Imposible no dejar allí una oración y alguna lágrima.
Del high-tech al Sai Baba
Bangalore, en el Sur, es otra India. Más
ordenada, más limpia y pujante. A cua-
renta kilómetros de la ciudad se levanta
el polo tecnológico que cobija a todas las
grandes empresas. Dell, IBM, Microsoft,
entre otras, les dan vida a modernísimos
palacios de cristal en los que nace gran
parte de la tecnología cibernética que
hoy gobierna el mundo.
Bangalore, una ciudad de ocho millones de habitantes, llamada el Jardín de
la India, mientras tanto, se adapta a los
cambios.
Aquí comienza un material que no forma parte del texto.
(** [Conversion.build_body]. *)
Definition build_body (text_region : TextRegion) (act_number : Z) : M Z :=
  act_number ←
    (if is_type (tr_type text_region) "header" then
       pr ← self prologue;
       when (bool_decide (pr ≠ None)) (xf_write pr;; assign prologue None);;
       let act_number := act_number + 1 in
       when (1 <? act_number) (a ← self act; xf_write a);;
       a ← Element_ "div" [("type", "act")];
       assign act (Some a);;
       head ← SubElement (Some a) "head" [];
       t ← lift (concatenate_lines text_region);
       assign_text head (Some t);;
       mret act_number
     else
       (if is_type (tr_type text_region) "heading" then
          a ← self act;
          match a with
          | None =>
              pr ← self prologue;
              when (bool_decide (pr ≠ None)) (xf_write pr);;
              p ← Element_ "div" [("type", "prologue")];
              assign prologue (Some p);;
              head ← SubElement (Some p) "head" [];
              t ← lift (concatenate_lines text_region);
              assign_text head (Some t)
          | Some _ =>
              s ← SubElement a "div" [("type", "scene")];
              assign scene (Some s);;
              head ← SubElement (Some s) "head" [];
              t ← lift (concatenate_lines text_region);
              assign_text head (Some t);;
              st ← SubElement (Some s) "stage" [];
              c ← SubElement (Some st) "castList" [];
              assign cast_list (Some c)
          end;;
          s ← self scene;
          print (Initialized_scene s)
        else if is_type (tr_type text_region) "TOC-entry" then
          cl ← self cast_list;
          ci ← SubElement cl "castItem" [];
          t ← lift (concatenate_lines text_region);
          assign_text ci (Some t)
        else if is_type (tr_type text_region) "signature-mark" then
          parent ← prologue_or_scene;
          st ← SubElement parent "stage" [];
          t ← lift (concatenate_lines text_region);
          assign_text st (Some t)
        else if is_type (tr_type text_region) "floating" then
          parent ← prologue_or_scene;
          g ← SubElement parent "spGrp" [];
          assign sp_grp (Some g);;
          head ← SubElement (Some g) "head" [];
          t ← lift (concatenate_lines text_region);
          assign_text head (Some t);;
          speech ← SubElement (Some g) "sp" [];
          speaker ← SubElement (Some speech) "speaker" [];
          assign_text speaker (Some "WARNING!");;
          p ← SubElement (Some speech) "p" [];
          assign_text p (Some WARN_spGrp)
        else if type_in (tr_type text_region) ["credit"; "drop-capital"] then
          pr ← self prologue;
          match pr with
          | Some _ => speech ← SubElement pr "sp" []; assign sp (Some speech)
          | None =>
              sc ← self scene;
              when (bool_decide (sc = None))
                   (print Scene_not_initialized;;
                    a ← self act;
                    s ← SubElement a "div" [("type", "scene")];
                    assign scene (Some s);;
                    print Initialized_scene_in_fallback);;
              sc ← self scene;
              speech ← SubElement sc "sp" [];
              assign sp (Some speech)
          end;;
          speech ← self sp;
          speaker ← SubElement speech "speaker" [];
          t ← lift (concatenate_lines text_region);
          assign_text speaker (Some t)
        else if is_type (tr_type text_region) "paragraph" then
          speech ← self sp;
          when (bool_decide (speech = None))
               (sc ← self scene;
                s ← SubElement sc "sp" [];
                assign sp (Some s);;
                speaker ← SubElement (Some s) "speaker" [];
                assign_text speaker (Some WARN_speaker));;
          speech ← self sp;
          p ← SubElement speech "p" [];
          t ← lift (concatenate_lines text_region);
          assign_text p (Some t)
        else if is_type (tr_type text_region) "caption" then
          caption_branch text_region
        else if is_type (tr_type text_region) "footnote" then
          parent ← prologue_or_scene;
          user_note ← SubElement parent "div" [("type", "notes")];
          p ← SubElement (Some user_note) "p" [];
          cf ← read current_file;
          name ← lift (py_last (py_split "/" cf));
          assign_text p (Some (WARN_footnote +:+ " Source file: " +:+ name));;
          footnote ← SubElement (Some user_note) "note" [("place", "foot")];
          t ← lift (concatenate_lines text_region);
          assign_text footnote (Some t)
        else if is_type (tr_type text_region) "catch-word" then
          sc ← self scene;
          match sc with
          | None =>
              p ← Element_ "p" [];
              assign_text p (Some WARN_catch_word);;
              caption ← Element_ "head" [];
              t ← lift (concatenate_lines text_region);
              assign_text caption (Some t);;
              xf_write (Some p);;
              xf_write (Some caption)
          | Some _ =>
              caption ← SubElement sc "div" [("type", "notes")];
              type_ ← type_line (tr_type text_region);
              content ← lift (concatenate_lines text_region);
              paragraphs caption [WARN_not_placed; type_; content]
          end
        else
          sc ← self scene;
          unknown ← SubElement sc "div" [("type", "notes")];
          type_ ← type_line (tr_type text_region);
          content ← lift (concatenate_lines text_region);
          paragraphs unknown [UNKNOWN; type_; content]);;
       mret act_number);
  e ← at_end_of_stream text_region;
  when e (a ← self act; xf_write a);;
  modify (set_previous_type (tr_type text_region));;
  mret act_number.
Su aeropuerto es uno de los
más modernos del país; las autopistas
estiran sus brazos hacia el infinito. Un
subterráneo hipermoderno, que une la
ciudad como un anillo, se inaugurará
pronto. La ciudad, además, es la puerta
de entrada a Puttaparthi, el territorio de
Sai Baba, la meca a la que peregrinan
miles de occidentales que siguen las enseñanzas del ya viejo gurú.
Sueños de Bollywood
Bombay es la gran meca. Allí, en lo que
alguna vez fueron siete islas separadas
por manglares que los ingleses secaron
y convirtieron en una lengua de tierra
firme que se adentra en el mar, se
anidan los sueños de miles y miles que
ansían triunfar en el cine que produce
Bollywood. Bombay es la modernidad
de sus edificios que miran hacia el
Mar Arábigo y la ciudad que acoge la
casa más cara del mundo, propiedad
del millonario Ambanir. Es también
la belleza de la Estación Victoria del
ferrocarril (Patrimonio Cultural de
la Humanidad), y de los edificios del
casco histórico, muchos del siglo XIX,
que combinan el colonial inglés con lo
neogótico y lo musulmán. El conjunto
resulta de una belleza llamativa.
También tiene Bombay su Puerta de la
India, sobre el mismo malecón del puerto, y a su derecha, el fabuloso edificio del
Hotel Taj, levantado por la familia Tata
y que en 2008 fue el blanco de un atentado terrorista.
Desde ese mismo puerto hay que embarcarse en viejas y pintorescas naves
para llegar a la Isla de la Elefanta, donde
los templos dentro de cuevas talladas en
la piedra en el siglo VI quitan el habla.
Siempre queda tiempo para caminar
por los jardines colgantes, o dejarse fascinar por el barrio de los lavanderos, por
el mercado del algodón (el más grande de
la India), pero también por los shoppings
hipermodernos.
Bombay tiene playas, en las que no
hay bañistas. Sólo gente vestida que camina junto al mar o que, al caer el sol,
busca en ellas un poco de aire fresco. Es
tal vez la única ciudad de la India en la
que uno puede ver un Rolls Royce rodando por la muy occidental Marine Drive y apenas unos kilómetros más allá,
tras cruzar por el modernísimo puente
Rahjiv Gandhi, toparse con un elefante
montado por dos personas que transportan mercancías.
La India, finalmente, es decididamente
increíble y dolorosa, pero a la vez fascinante como pocas.